Judge Taft-Carter’s decision in the Providence Medicare case on Monday contained this rather odd passage:
Moreover, the Court notes that $6 million in lost savings – although hardly a paltry sum – is less than 1% of the City’s approximate $1.5 billion in liabilities for non-pension post-retirement employment benefits. Immediate receipt of these alleged savings would not save the City from financial ruin.
That’s an apples-to-oranges comparison. The $6 million is how much the city projects it will save from moving retirees to Medicare in one fiscal year. The $1.5 billion is how much the city projects it owes them in health benefits forever.
Think about it: by Taft-Carter’s logic, the pension law passed in November had a negligible impact, because the $128 million it saves in the 2012-13 state budget is only about 1.8% of the old $7.3 billion unfunded pension liability. But the number people care about is the drop in the unfunded liability to $4.3 billion, a 41% reduction.

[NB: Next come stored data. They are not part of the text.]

(** ** What a run leaves alone *)

(** X10.  The run of X9, on one board with one list holding one card:
    when it returns, every entry of the file system that is neither in
    the directory of the board, nor on the way to it, nor one of the two
    blobs of the card, is as it was: the blobs of the other cards and the
    directories of the other boards are kept; and the working directory
    is the one the run started in. *)
Theorem run_keeps_the_rest (root : string) (py : PyLib) (b : Board) (lst : TList)
    (card : Card) (w w' : world) (R : path) :
  board_name b ≠ "Welcome Board" →
  board_closed_cards b = [] → board_all_lists b = [lst] → list_cards lst = [card] →
  root_at root w R →
  shell_plain (normpath root ["current"; board_dirname b]) →
  dir_or_free (w_fs w) R ["current"; sanitize (board_dirname b)] →
  (∀ y t, w_fs w !! (R ++ ["raw_tickets"; y]) ≠ Some (Link t)) →
  retrieve_trello_data root py [b] w = Ret () w' →
  let T := R ++ ["current"; sanitize (board_dirname b)] in
  let blob := λ ext, R ++ ["raw_tickets"; sanitize (card_id card) +:+ ext] in
  w_cwd w' = w_cwd w
  ∧ ∀ k, ¬ T `prefix_of` k → ¬ k `prefix_of` T →
         k ≠ blob ".yaml" → k ≠ blob ".txt" →
         w_fs w' !! k = w_fs w !! k.
Proof.
  intros Hname Hclosed Hlists Hcards Hroot Hplain Hstate Hnolink Hrun T blob.
  pose proof (ordinary_underscore' (board_id b) (board_name b)) as Hbd.
  pose proof (ordinary_underscore' (list_id lst) (list_name lst)) as Hld.
  fold (board_dirname b) in Hbd. fold (list_name_path lst) in Hld.
  destruct (retrieve_one_card _ _ _ _ _ _ _ Hname Hclosed Hlists Hcards Hrun)
    as (w1 & w2 & Hwipe & Hmk & Hdl).
  destruct (wipe_dir_emptied root w R ["current"] (board_dirname b) Hroot)
    as (w1' & Hwipe' & Hwiped & _);
    [by apply board_ordinary|exact Hplain|exact Hstate|].
  simpl in Hwipe', Hwiped. rewrite Hwipe in Hwipe'. injection Hwipe' as <-.
  rewrite (mkdir_list root R _ _ w w1 Hbd Hld Hroot Hwiped) in Hmk. injection Hmk as <-.
  pose proof (after_mkdir_root root R _ (list_name_path lst) w w1 Hroot Hwiped) as Hroot2.
  pose proof (after_mkdir_walk R _ (list_name_path lst) w w1 Hbd Hld Hwiped) as Hwalk2.
  pose proof (after_mkdir_empty R (board_dirname b) (list_name_path lst) w w1 Hwiped)
    as Hempty2.
  pose proof (after_mkdir_blobs R (board_dirname b) (list_name_path lst) w w1 Hwiped)
    as Hblobs2.
  destruct (dl_card_links root py R _ _ card _ w' Hbd Hld Hroot2 Hwalk2 Hempty2)
    as (dy & dt & Hfs' & Hcwd' & _); [|exact Hdl|].
  { intros y t. rewrite Hblobs2. apply Hnolink. }
  destruct Hwiped as (_ & Hcwd1 & _ & _ & Hframe & _).
  split; [by rewrite Hcwd'|].
  intros k HT Hk Hy Ht. rewrite Hfs'.
  assert (∀ x, k ≠ T ++ x) as Hout.
  { intros x ->. apply HT. by apply prefix_app_r. }
  rewrite lookup_insert_ne.
  2:{ intros Heq. apply (Hout [sanitize (list_name_path lst);
                                sanitize (card_basename card) +:+ ".txt"]).
      rewrite <-Heq. unfold T. by rewrite <-app_assoc. }
  rewrite lookup_insert_ne by done.
  rewrite lookup_insert_ne.
  2:{ intros Heq. apply (Hout [sanitize (list_name_path lst);
                                sanitize (card_basename card) +:+ ".yaml"]).
      rewrite <-Heq. unfold T. by rewrite <-app_assoc. }
  rewrite lookup_insert_ne by done.
  simpl. rewrite lookup_insert_ne.
  2:{ intros Heq. apply (Hout [sanitize (list_name_path lst)]).
      rewrite <-Heq. unfold T. by rewrite <-app_assoc. }
  by apply Hframe.
Qed.

Lemma run_keeps_the_rest_witness :
  let R := ["home"; "u"; "results"] in
  let b := Example.board in
  root_at Example.root Example.w1 R
  ∧ shell_plain (normpath Example.root ["current"; board_dirname b])
  ∧ dir_or_free (w_fs Example.w1) R ["current"; sanitize (board_dirname b)]
  ∧ ∃ w', retrieve_trello_data Example.root Example.py [b] Example.w1 = Ret () w'
      ∧ w_cwd w' = w_cwd Example.w1
      ∧ ∀ k, ¬ (R ++ ["current"; sanitize (board_dirname b)]) `prefix_of` k →
             ¬ k `prefix_of` (R ++ ["current"; sanitize (board_dirname b)]) →
             k ≠ R ++ ["raw_tickets"; sanitize (card_id Example.card) +:+ ".yaml"] →
             k ≠ R ++ ["raw_tickets"; sanitize (card_id Example.card) +:+ ".txt"] →
             w_fs w' !! k = w_fs Example.w1 !! k.
Proof.
  intros R b.
  assert (H1 : root_at Example.root Example.w1 R).
  { split; [|by vm_compute].
    vm_compute. repeat constructor. discriminate. }
  assert (H2 : shell_plain (normpath Example.root ["current"; board_dirname b]))
    by (by vm_compute).
  assert (H3 : dir_or_free (w_fs Example.w1) R ["current"; sanitize (board_dirname b)])
    by (left; by vm_compute).
  assert (H4 : ∀ y t, w_fs Example.w1 !! (R ++ ["raw_tickets"; y]) ≠ Some (Link t)).
  { intros y t Hy.
    assert (map_Forall (λ (_ : path) (n : node), ∀ t, n ≠ Link t) (w_fs Example.w1)) as Hall.
    { apply map_Forall_to_list. vm_compute. repeat (constructor; [discriminate|]).
      constructor. }
    by apply (Hall _ _ Hy t). }
  split; [exact H1|]. split; [exact H2|]. split; [exact H3|].
  assert (returns (retrieve_trello_data Example.root Example.py [b] Example.w1) = true)
    as Hr by (by vm_compute).
  destruct (retrieve_trello_data Example.root Example.py [b] Example.w1)
    as [[] w'|e w'|l] eqn:Hrun; [|done..].
  exists w'. split; [done|].
  exact (run_keeps_the_rest Example.root Example.py b
           {| list_id := "l"; list_name := "L"; list_cards := [Example.card] |}
Example.card Example.w1 w' R ltac:(discriminate) eq_refl eq_refl eq_refl
           H1 H2 H3 H4 Hrun).
Defined.

(** ** The names Trello gives *)

Lemma ordinary_archives : ordinary (sanitize "archives").
Proof. by unfold ordinary; split_and!. Qed.

(** X17.  No name leads out of the result directory.  Whatever the ids
    and names of the board, of the list and of the card (with slashes,
    spaces, or made of dots), each path the run builds for them is looked
    up from the result directory [R] by descending through names that are
    neither empty, nor [.], nor [..], and hold no slash: the directory of
    the board is the entry [current/<one name>], the directory of the list
    (or [archives]) an entry of it, the link of the card an entry of that
    one, and the blob of the card an entry of [raw_tickets]. *)
Theorem names_stay_below (root : string) (w : world) (R : path) (b : Board)
    (lst : TList) (card : Card) (archived : bool) (ext : string) :
  root_at root w R → ext ∈ [".yaml"; ".txt"] →
  let bd := board_dirname b in
  let place := if archived then "archives" else list_name_path lst in
  let cb := card_basename card in
  Forall ordinary [sanitize bd; sanitize place; sanitize cb +:+ ext;
                   sanitize (card_id card) +:+ ext]
  ∧ Fs.lstat w (normpath root ["current"; bd])
    = Fs.walk (w_fs w) R ["current"; sanitize bd]
  ∧ Fs.lstat w (normpath root ["current"; bd; place])
    = Fs.walk (w_fs w) R ["current"; sanitize bd; sanitize place]
  ∧ Fs.lstat w (normpath root ["current"; bd; place; cb] +:+ ext)
    = Fs.walk (w_fs w) R ["current"; sanitize bd; sanitize place; sanitize cb +:+ ext]
  ∧ Fs.lstat w (normpath root ["raw_tickets"; card_id card] +:+ ext)
    = Fs.walk (w_fs w) R ["raw_tickets"; sanitize (card_id card) +:+ ext].
Proof.
  intros Hroot Hext bd place cb.
  pose proof (ordinary_underscore' (board_id b) (board_name b)) as Hbd.
  fold (board_dirname b) in Hbd. fold bd in Hbd.
  assert (ordinary (sanitize place)) as Hld.
  { destruct archived; [apply ordinary_archives|apply ordinary_underscore']. }
  assert (Str.count "/" ext = 0 ∧ Str.count " " ext = 0) as [He1 He2].
  { apply elem_of_cons in Hext as [->|Hext];
      [|apply elem_of_cons in Hext as [->|Hext]; [|by apply elem_of_nil in Hext]]; done. }
  assert (ordinary (sanitize cb +:+ ext)) as Hcb by (by apply ordinary_underscore).
  assert (ordinary (sanitize (card_id card) +:+ ext)) as Hid.
  { apply elem_of_cons in Hext as [->|Hext];
      [|apply elem_of_cons in Hext as [->|Hext]; [|by apply elem_of_nil in Hext]];
      [apply ordinary_yaml|apply ordinary_txt]. }
  split; [by repeat first [apply Forall_cons_2|apply Forall_nil_2]|].
  split.
  { apply (lstat_normpath root w R ["current"] bd Hroot).
    simpl. repeat first [apply Forall_cons_2|apply Forall_nil_2];
      [apply ordinary_current|done]. }
  split.
  { apply (lstat_normpath root w R ["current"; bd] place Hroot).
    by apply dir_ordinary. }
  split.
  - rewrite link_path_eq by done.
    rewrite (lstat_normpath root w R _ _ Hroot) by (by apply link_ordinary).
    by rewrite link_comps.
  - rewrite blob_path_eq by done.
    rewrite (lstat_normpath root w R _ _ Hroot) by (by apply blob_ordinary).
    by rewrite blob_comps.
Qed.
Lemma processChatMessage_run now actions a :
  processChatMessage now actions a
  = (fold_left (actionCounted now) actions (statsUpdated now statMessage a),
     Returned tt).
Proof.
  unfold processChatMessage, executeChatActions. unfold_M. cbv beta iota.
  rewrite updateChatStats_run. cbv beta iota.
  rewrite (forEach_fold (actionCounted now)).
  2:{ intros ok x. apply executeChatAction_run. }
  reflexivity.
Qed.

(* --------------------------------------------------------------------- *)
(** ** The invariants hold in every reachable state *)
(* --------------------------------------------------------------------- *)

(** The invariants only look at the path, the children, the inventory, the
    statistics and the store. *)
Lemma Consistent_same a b :
  currentPath a = currentPath b →
  agents (state a) = agents (state b) →
  inventory (state a) = inventory (state b) →
  agentType (state a) = agentType (state b) →
  cache a = cache b →
  chatStats a = chatStats b →
  sqlStorage a = sqlStorage b →
  Consistent a → Consistent b.
Proof.
  intros Hp Ha Hi Ht Hk Hc Hs [H0 H1 H2 H3 H4 H5].
  split;
    unfold childrenValid, inventoryKeyed, noStaleRows, chatConsistent,
      loadedRows in *;
    rewrite <- ?Hp, <- ?Ha, <- ?Hi, <- ?Ht, <- ?Hk, <- ?Hc, <- ?Hs;
    assumption.
Qed.

Lemma Consistent_core a b : core a = core b → Consistent a → Consistent b.
Proof.
  intros H. apply core_fields in H as (?&?&?&?&?&?&?&?&?&?&?).
  by apply Consistent_same.
Qed.

Lemma stocksNonNegative_same a b :
  inventory (state a) = inventory (state b) →
  sqlStorage a = sqlStorage b →
  stocksNonNegative a → stocksNonNegative b.
Proof. unfold stocksNonNegative. intros <- <-. done. Qed.

Lemma stocksNonNegative_core a b :
  core a = core b → stocksNonNegative a → stocksNonNegative b.
Proof.
  intros H. apply core_fields in H as (?&?&?&?&?&?&?&?&?&?&?).
  by apply stocksNonNegative_same.
Qed.

Lemma persisted_cache now a : cache (persisted now a) = cache a.
Proof. reflexivity. Qed.

Lemma Consistent_persisted now a : Consistent a → Consistent (persisted now a).
Proof.
  intros [Htype [Hmem Hrows] Hkeys Hstale Hchat Hloaded]. split.
  - by rewrite persisted_state.
  - split; rewrite ?persisted_state; [done|].
    intros p row. rewrite persisted_fleet_state, lookup_insert.
    case_decide; [|by apply Hrows].
    intros [= <-] n. simpl. rewrite elem_of_elements. apply Hmem.
  - unfold inventoryKeyed. by rewrite persisted_state.
  - intros k row. rewrite persisted_inventory_items, persisted_state,
      persisted_currentPath.
    intros Hrow Hloc. apply saveInventory_origin in Hrow
      as [(k' & item & Hm & Hs & _)|Hold]; [|by apply (Hstale k row)].
    rewrite <- Hs, (Hkeys _ _ Hm). by rewrite Hm.
  - destruct Hchat. split; [by rewrite persisted_chatStats|].
    by rewrite persisted_chat_statistics.
  - intros k row. rewrite persisted_inventory_items, persisted_state,
      persisted_cache.
    intros Hrow Hloc. apply saveInventory_origin in Hrow
      as [(k' & item & Hm & Hs & _)|Hold]; [|by apply (Hloaded k row)].
    rewrite <- Hs, (Hkeys _ _ Hm). by rewrite Hm.
Qed.

Lemma stocksNonNegative_persisted now a :
  stocksNonNegative a → stocksNonNegative (persisted now a).
Proof.
  intros [Hmem Hrows]. split; rewrite ?persisted_state; [done|].
  intros k row. rewrite persisted_inventory_items. intros Hrow.
  apply saveInventory_origin in Hrow
    as [(k' & item & Hm & _ & ->)|Hold]; [|by apply (Hrows k row)].
  simpl. by apply (Hmem k' item).
Qed.

(** Loading for a path re-establishes the invariants, whatever the path
    was before. *)
Lemma loaded_cache now a :
  cache (fst (loadStateFromStorage now a)) = cache a.
Proof.
  unfold loadStateFromStorage. unfold_M.
  by destruct (fleet_state (sqlStorage a) !! currentPath a).
Qed.

Lemma Consistent_loaded now path a :
  agentType (state a) ≠ "" →
  childrenValid a → inventoryKeyed a → chatConsistent a → loadedRows a →
  Consistent (fst (loadStateFromStorage now (setCurrentPath path a))).
Proof.
  intros Htype [Hmem Hrows] Hkeys [Hstats Hchat] Hloaded. split.
  - rewrite loaded_agentType. simpl.
    destruct (fleet_state (sqlStorage a) !! path) as [row|]; [|done].
    unfold JS.or_else. by destruct (fs_agent_type row).
  - split; rewrite ?loaded_agents, ?loaded_sqlStorage; [|apply Hrows].
    simpl. destruct (fleet_state (sqlStorage a) !! path) as [row|] eqn:E;
      [|apply Hmem].
    intros n. rewrite elem_of_list_to_set. by apply (Hrows path row).
  - intros k item. rewrite loaded_inventory, lookup_union,
      loadedInventory_lookup. simpl.
    destruct (inventory_items (sqlStorage a) !! k) as [row|];
      [case_decide|]; simpl.
    + rewrite union_Some_l. by intros [= <-].
    + rewrite left_id_L by apply _. apply Hkeys.
    + rewrite left_id_L by apply _. apply Hkeys.
  - intros k row. rewrite loaded_sqlStorage, loaded_currentPath,
      loaded_inventory. simpl. intros Hrow Hloc.
    rewrite lookup_union, loadedInventory_lookup, Hrow.
    rewrite decide_True by done. by rewrite union_Some_l.
  - split; rewrite ?loaded_chatStats, ?loaded_sqlStorage; done.
  - intros k row. rewrite loaded_sqlStorage, loaded_cache, loaded_inventory.
    simpl. intros Hrow Hkey. rewrite lookup_union.
    destruct (Hloaded k row Hrow Hkey) as [item ->].
    by destruct (loadedInventory now path (inventory_items (sqlStorage a)) !! k).
Qed.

A more apt comparison would be how important the $6 million is in balancing Providence’s 2011-12 budget. If we take the original projected deficit for Providence – $110 million – the Medicare savings closes more than 5% of the shortfall. Or if we take the remaining deficit for this year – about $30 million – it’s equal to 20% of the shortfall.
If, on the other hand, Taft-Carter wants a number that’s comparable to the $1.5 billion unfunded retiree health liability, she would need an estimate of how much the move to Medicare shaves off that figure. It’s not clear to me if that figure is available, but it would be substantially more than $6 million.
An earlier version incorrectly described the reduction in the pension liability as 59% rather than 41%.